- YOUR INSTRUCTIONS -
Write out all of the entries below word for word.

- Collected data -
(** * vite-plugin-wasm-pack: a shallow embedding of [src/index.ts]

    The plugin is one closure, [vitePluginWasmPack], that builds a table of
    wasm binaries ([wasmMap]) and returns the hooks Vite calls:
    [resolveId], [buildStart], [configureServer] and [buildEnd].  This file
    translates that closure and the platform functions it calls (Node's
    [path] module in its POSIX flavour, [String.prototype.replace] with a
    global regular expression, the file-system calls and the HTTP response
    object) into Rocq, and proves the properties the specification states
    about them. *)

From Stdlib Require Import NArith ZArith Ascii String.
From stdpp Require Import base option list gmap.

Local Open Scope Z_scope.

(** ** JavaScript strings

    A JavaScript string is a sequence of UTF-16 code units.  The plugin only
    compares code units, slices and concatenates, so a string is a list of
    code units. *)

Abbreviation char := N.
Abbreviation jsstring := (list N).

Definition str (s : string) : jsstring :=
  (λ a, N_of_ascii a) <$> list_ascii_of_string s.

Definition CHAR_FORWARD_SLASH : char := 47%N.
Definition CHAR_DOT : char := 46%N.
Definition CHAR_HYPHEN : char := 45%N.
Definition CHAR_UNDERSCORE : char := 95%N.

(** [s.charCodeAt(i)] for an index inside the string. *)
Definition charCodeAt (s : jsstring) (i : nat) : char := nth i s 0%N.

(** [s.slice(a, b)] for [0 <= a <= b <= s.length]. *)
Definition slice (s : jsstring) (a b : Z) : jsstring :=
  take (Z.to_nat (b - a)) (drop (Z.to_nat a) s).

- TASK SOLUTION -
(** * vite-plugin-wasm-pack: a shallow embedding of [src/index.ts]

    The plugin is one closure, [vitePluginWasmPack], that builds a table of
    wasm binaries ([wasmMap]) and returns the hooks Vite calls:
    [resolveId], [buildStart], [configureServer] and [buildEnd].  This file
    translates that closure and the platform functions it calls (Node's
    [path] module in its POSIX flavour, [String.prototype.replace] with a
    global regular expression, the file-system calls and the HTTP response
    object) into Rocq, and proves the properties the specification states
    about them. *)

From Stdlib Require Import NArith ZArith Ascii String.
From stdpp Require Import base option list gmap.

Local Open Scope Z_scope.

(** ** JavaScript strings

    A JavaScript string is a sequence of UTF-16 code units.  The plugin only
    compares code units, slices and concatenates, so a string is a list of
    code units. *)

Abbreviation char := N.
Abbreviation jsstring := (list N).

Definition str (s : string) : jsstring :=
  (λ a, N_of_ascii a) <$> list_ascii_of_string s.

Definition CHAR_FORWARD_SLASH : char := 47%N.
Definition CHAR_DOT : char := 46%N.
Definition CHAR_HYPHEN : char := 45%N.
Definition CHAR_UNDERSCORE : char := 95%N.

(** [s.charCodeAt(i)] for an index inside the string. *)
Definition charCodeAt (s : jsstring) (i : nat) : char := nth i s 0%N.

(** [s.slice(a, b)] for [0 <= a <= b <= s.length]. *)
Definition slice (s : jsstring) (a b : Z) : jsstring :=
  take (Z.to_nat (b - a)) (drop (Z.to_nat a) s).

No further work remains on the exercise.